"Cennet", Kieslowski’nin, 3 renk üçlemesinden sonra çekmek isteyip de ölümüyle yarım kalan bir başka üçlemenin (Cennet – Cehennem – Araf) ilk filmiydi. Vaktiyle 3 renk üçlemesini "son filmleri" olarak lanse ettiğinden, arkasından konuşmuş gibi olmayalım ama, filmler iyi iş yapınca, "ah, dur bir üçleme çekeyim" demiştir belki fakat sözünden döndüğü için de kaşığı/kamerası kırılmış, üçlemesinin ilk filmini çekmek de Tom Tykwer’a nasip olmuştur, iyi de olmuştur zannımca (hem Cate Blanchett de vardı, güzeldi). Film, bir helikopterin göğe doğru (ya nereye olacaktı?) yükselmesiyle bitiyordu (yanlış hatırlamıyorsam): güzel, temiz bir bitiş olduğunu düşünegelmişimdir.
Benim için cennet, içinde sonsuz, yazılmış/yazılmamış kitabın, kitaplarınkine benzer niteliklerde filmlerin ve müziklerin olduğu dev bir kütüphane. Artı olarak, bir yandan film izleyip, kitap okurken, beri yandan fosur fosur puro/pipo tüttürebilmeniz de cabası. Kola (Coca-cola) ırmakları zaten hep vardı ama bir süredir kebapçılar da standlarda yerini aldılar.

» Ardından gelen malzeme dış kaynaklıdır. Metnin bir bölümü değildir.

Definition queue_new (chunks : list Chunk) (lane_count : Z) (limit : option Z) : result QueueError QueueState :=
  ensure (negb (bool_decide (chunks = []))) NoChunks ≫= λ _,
  ensure (bool_decide (0 < lane_count) && bool_decide (lane_count ≤ Z.of_nat (length chunks))) BadLaneCount ≫= λ _,
  ensure (match limit with Some m => bool_decide (Z.of_nat (length chunks) ≤ m) | None => true end) TooManyParts ≫= λ _,
  validate_initial_cover chunks ≫= λ _,
  Ok {| tasks := new_task <$> chunks; pending := seq 0 (length chunks);
        lanes := replicate (Z.to_nat lane_count) LaneState_default; leaves := Z.of_nat (length chunks);
        max_parts := limit; interrupted := false |}.

(** ** Operations of the queue *)
Definition lock (q : QueueState) : result QueueError unit := ensure (negb (interrupted q)) EpochInterrupted.

Definition open_lane (q : QueueState) (l : nat) : result QueueError (QueueState * LaneLease) :=
  lock q ≫= λ _,
  ok_or (lanes q !! l) NoSuchLane ≫= λ slot,
  ensure (negb (active slot)) LaneActive ≫= λ _,
  ok_or (checked_add u64_max (attempt slot) 1) AttemptOverflow ≫= λ a,
  Ok (upd q (tasks q) (pending q) (<[l := lane_opened a slot]> (lanes q)), {| lane := l; lease_attempt := a; closed := false |}).

Definition finished (t : Task) : bool := bool_decide (state t = DurableComplete) || bool_decide (state t = Retired).
Definition ensure_complete (q : QueueState) : result QueueError unit :=
  lock q ≫= λ _,
  ensure (forallb finished (tasks q)) IncompleteTasks ≫= λ _,
  ensure (forallb (λ L, bool_decide (outstanding L = [])) (lanes q)) OutstandingMarkers.

(** [LaneLease::check], with the lane it finds. *)
Definition check (e : LaneLease) (q : QueueState) : result QueueError LaneState :=
  ensure (negb (closed e)) LeaseClosed ≫= λ _,
  ok_or (lanes q !! lane e) NoSuchLane ≫= λ L,
  ensure (active L && bool_decide (attempt L = lease_attempt e)) StaleAttempt ≫= λ _, Ok L.

Definition lease_offset (e : LaneLease) (q : QueueState) : result QueueError Z :=
  lock q ≫= λ _, check e q ≫= λ L, Ok (offset L).

(** The iteration order of a [BTreeSet]. *)
Definition bt_elements (s : gset nat) : list nat := merge_sort (≤)%nat (elements s).

Definition retry_allowed (e : LaneLease) (q : QueueState) : bool :=
  match lock q ≫= λ _, check e q with
  | Ok L => forallb (λ i, match tasks q !! i with Some t => negb (published t) | None => false end) (bt_elements (unfinished L))
  | Err _ => false
  end.

Definition claim (e : LaneLease) (q : QueueState) : result QueueError (QueueState * option ClaimedChunk) :=
  lock q ≫= λ _,
  check e q ≫= λ L,
  ensure (is_none (active_task L)) LaneOwnsTask ≫= λ _,
  match pending q with
  | [] => Ok (q, None)
  | i :: rest =>
      ok_or (tasks q !! i) PendingTaskMissing ≫= λ t,
      ensure (bool_decide (state t = Pending)) PendingTaskOwned ≫= λ _,
      Ok (upd q (<[i := set_owner Owned (Some (lane e, lease_attempt e)) t]> (tasks q)) rest
              (<[lane e := lane_claimed i L]> (lanes q)), Some {| id := i; claimed_chunk := chunk t |})
  end.

Definition validate_owned (q : QueueState) (i l : nat) (a : Z) : result QueueError Task :=
  ok_or (tasks q !! i) TaskMissing ≫= λ t,
  ensure (bool_decide (state t = Owned) && bool_decide (owner t = Some (l, a))) TaskNotOwned ≫= λ _, Ok t.

Section queue.
Context (identity : Z) (split_pays : Z → Z → Z → Z → bool).

Definition marker (e : LaneLease) (r : MarkerRecord) : SnapshotMarker :=
  {| epoch := identity; marker_lane := lane e; marker_attempt := lease_attempt e; record := r |}.

Definition emit_rows (e : LaneLease) (c : ClaimedChunk) (start_offset n : Z) (q : QueueState)
    : result QueueError (QueueState * (Z * SnapshotMarker)) :=
  ensure (bool_decide (0 < n)) EmptyRowMarker ≫= λ _,
  lock q ≫= λ _,
  check e q ≫= λ L,
  validate_owned q (id c) (lane e) (lease_attempt e) ≫= λ t,
  ensure (bool_decide (offset L = start_offset)) UnexpectedOffset ≫= λ _,
  ensure (bool_decide (n ≤ i64_max)) OffsetOverflow ≫= λ _,
  ok_or (checked_add i64_max start_offset n) OffsetOverflow ≫= λ o,
  ok_or (checked_add u64_max (rows t) n) RowCountOverflow ≫= λ total,
  ok_or (checked_add u64_max (next_sequence L) 1) SequenceOverflow ≫= λ s,
  let r := {| task := id c; sequence := s; record_offset := o; task_end := false |} in
  Ok (upd q (<[id c := set_published (state t) total t]> (tasks q)) (pending q)
          (<[lane e := lane_published o r (active_task L) L]> (lanes q)), (o, marker e r)).

(** The pending page range with the most pages, the last of equal ones. *)
Definition max_by_pages (l : list (nat * Z)) : option (nat * Z) :=
  foldl (λ best x, match best with
    | Some b => if bool_decide (b.2 ≤ x.2) then Some x else best
    | None => Some x
    end) None l.

Definition candidates (q : QueueState) : list (nat * Z) :=
  omap (λ i, tasks q !! i ≫= λ t, page_span (chunk t) ≫= λ p, Some (i, p)) (pending q).

(** [adapt_pending]; [None] when nothing is split. *)
Definition adapt_pending (q : QueueState) (completed : Chunk) (elapsed query_start : Z) : option QueueState :=
  page_span completed ≫= λ observed,
  if bool_decide (observed ≤ 0) || bool_decide (length (lanes q) ≤ length (pending q))%nat ||
     match max_parts q with Some limit => bool_decide (limit ≤ leaves q) | None => false end then None
  else
    max_by_pages (candidates q) ≫= λ '(i, pages),
    if negb (split_pays elapsed pages observed query_start) then None
    else
      tasks q !! i ≫= λ t,
      split_pending (chunk t) ≫= λ '(l, r),
      checked_add usize_max (leaves q) 1 ≫= λ n,
      let first := length (tasks q) in
      checked_add usize_max (Z.of_nat first) 1 ≫= λ _,
      Some {| tasks := <[i := set_state Retired t]> (tasks q) ++ [new_task l; new_task r];
              pending := filter (λ p, p ≠ i) (pending q) ++ [first; S first];
              lanes := lanes q; leaves := n; max_parts := max_parts q; interrupted := interrupted q |}.

Definition finish_read (e : LaneLease) (c : ClaimedChunk) (elapsed query_start : Z) (q : QueueState)
    : result QueueError (QueueState * SnapshotMarker) :=
  lock q ≫= λ _,
  check e q ≫= λ L,
  validate_owned q (id c) (lane e) (lease_attempt e) ≫= λ t,
  ok_or (checked_add u64_max (next_sequence L) 1) SequenceOverflow ≫= λ s,
  let r := {| task := id c; sequence := s; record_offset := offset L; task_end := true |} in
  let q := upd q (<[id c := set_published ReadComplete (rows t) t]> (tasks q)) (pending q)
             (<[lane e := lane_published (offset L) r None L]> (lanes q)) in
  Ok (default q (adapt_pending q (claimed_chunk c) elapsed query_start), marker e r).

(** The validation of one marker of [acknowledge]. *)
Definition check_marker (e : LaneLease) (q : QueueState) (m : SnapshotMarker) (expected : MarkerRecord) : result QueueError unit :=
  ensure (bool_decide (epoch m = identity) && bool_decide (marker_lane m = lane e) &&
          bool_decide (marker_attempt m = lease_attempt e)) AckForeignAttempt ≫= λ _,
  ensure (bool_decide (record m = expected)) AckOutOfOrder ≫= λ _,
  ok_or (tasks q !! task expected) AckMissingTask ≫= λ t,
  ensure (bool_decide (owner t = Some (lane e, lease_attempt e))) AckForeignTask ≫= λ _,
  ensure (if task_end expected then bool_decide (state t = ReadComplete)
          else bool_decide (state t = Owned) || bool_decide (state t = ReadComplete)) AckLifecycle.

(** The loop over the committed records. *)
Definition commit_record (acc : list Task * gset nat) (r : MarkerRecord) : list Task * gset nat :=
  if task_end r then (alter (set_state DurableComplete) (task r) acc.1, acc.2 ∖ {[ task r ]}) else acc.

Definition acknowledge (e : LaneLease) (markers : list (option SnapshotMarker)) (q : QueueState) : result QueueError QueueState :=
  mapM (λ m, ok_or m ForeignMarker) markers ≫= λ ms,
  lock q ≫= λ _,
  check e q ≫= λ L,
  ensure (bool_decide (length ms ≤ length (outstanding L))%nat) AckExceeds ≫= λ _,
  for_each (λ _ x, check_marker e q x.1 x.2) (zip ms (outstanding L)) tt ≫= λ _,
  let '(ts, u) := foldl commit_record (tasks q, unfinished L) (firstn (length ms) (outstanding L)) in
  Ok (upd q ts (pending q) (<[lane e := lane_acked (drop (length ms) (outstanding L)) u L]> (lanes q))).

(** The loop of [close]: the tasks, the ids to return and whether published work is
    incomplete.  An index out of range would panic; the invariant excludes it here and for
    the lane below. *)
Definition close_task (acc : list Task * list nat * bool) (i : nat) : list Task * list nat * bool :=
  let '(ts, returned, ambiguous) := acc in
  match ts !! i with
  | Some t => if published t then (ts, returned, true)
              else (<[i := set_owner Pending None t]> ts, returned ++ [i], ambiguous)
  | None => acc
  end.

Definition close (e : LaneLease) (q : QueueState) : LaneLease * QueueState * result QueueError unit :=
  if closed e then (e, q, Ok tt)
  else
    let e := {| lane := lane e; lease_attempt := lease_attempt e; closed := true |} in
    match lanes q !! lane e with
    | None => (e, q, Err NoSuchLane)
    | Some L =>
        let '(ts, returned, ambiguous) := foldl close_task (tasks q, [], false) (bt_elements (unfinished L)) in
        (e, {| tasks := ts; pending := pending q ++ returned;
               lanes := <[lane e := lane_closed (if (ambiguous : bool) then unfinished L else ∅) L]> (lanes q);
               leaves := leaves q; max_parts := max_parts q; interrupted := interrupted q || ambiguous |},
         ensure (negb ambiguous) EpochAborted)
    end.

(** ** Histories

    Any number of threads call the queue through the leases they hold.  The log of a world
    records the markers handed out, with their rows, and the markers acknowledged; no call
    reads it. *)
Inductive Event :=
| Published (l : nat) (a : Z) (r : MarkerRecord) (n : Z)
| Acknowledged (l : nat) (a : Z) (r : MarkerRecord).
#[export] Instance Event_eq_dec : EqDecision Event.
Proof. solve_decision. Defined.

Record World := { queue : QueueState; leases : list LaneLease; log : list Event }.

Inductive Call :=
| OpenLane (l : nat)
| Claim (k : nat)
| EmitRows (k : nat) (c : ClaimedChunk) (start_offset n : Z)
| FinishRead (k : nat) (c : ClaimedChunk) (elapsed query_start : Z)
| Acknowledge (k : nat) (markers : list (option SnapshotMarker))
| Close (k : nat).

Definition with_queue (w : World) (q : QueueState) (events : list Event) : World :=
  {| queue := q; leases := leases w; log := log w ++ events |}.
(** A call that fails changes nothing, [close] apart. *)
Definition on_lease (w : World) (k : nat) (f : LaneLease → result QueueError World) : World :=
  match leases w !! k with
  | Some e => match f e with Ok w' => w' | Err _ => w end
  | None => w
  end.

Definition call (w : World) (c : Call) : World :=
  match c with
  | OpenLane l =>
      match open_lane (queue w) l with
      | Ok (q, e) => {| queue := q; leases := leases w ++ [e]; log := log w |}
      | Err _ => w
      end
  | Claim k => on_lease w k (λ e, claim e (queue w) ≫= λ '(q, _), Ok (with_queue w q []))
  | EmitRows k c o n => on_lease w k (λ e, emit_rows e c o n (queue w) ≫= λ '(q, (_, m)),
      Ok (with_queue w q [Published (lane e) (lease_attempt e) (record m) n]))
  | FinishRead k c t s => on_lease w k (λ e, finish_read e c t s (queue w) ≫= λ '(q, m),
      Ok (with_queue w q [Published (lane e) (lease_attempt e) (record m) 0]))
  | Acknowledge k ms => on_lease w k (λ e, acknowledge e ms (queue w) ≫= λ q,
      Ok (with_queue w q (omap (λ m, (λ m, Acknowledged (lane e) (lease_attempt e) (record m)) <$> m) ms)))
  | Close k =>
      match leases w !! k with
      | Some e => let '(e, q, _) := close e (queue w) in
                  {| queue := q; leases := <[k := e]> (leases w); log := log w |}
      | None => w
      end
  end.
Definition start (q : QueueState) : World := {| queue := q; leases := []; log := [] |}.
Definition run (q : QueueState) (cs : list Call) : World := foldl call (start q) cs.
End queue.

Pek kalabalık olsun istemem: tabii ki Bengü ile Ece olacaklar ama çekirdek ailemiz dışında, diğerlerinin cennetlerine bağlantılar olsun, istedikçe gidip görelim.
Vaktiyle Magnetic Scrolls’un "Pawn" adında bir oyunu vardı – oyunun sonunda oyunun kodunu değiştirip, "God mode" tabir edilen, sonsuz sınırsız bir moda geçiyordunuz. Dünyaya öyle gelmek bir süre sonra mutlaka sıkar bence, ama yine de illa ki denerim tabii. Bir de yüzyıllar boyunca uyukladığım, yorganın altında uyku mayalaya mayalaya ekmeğe dönüştüğüm bir evre de kaçınılmaz olarak varolur bence.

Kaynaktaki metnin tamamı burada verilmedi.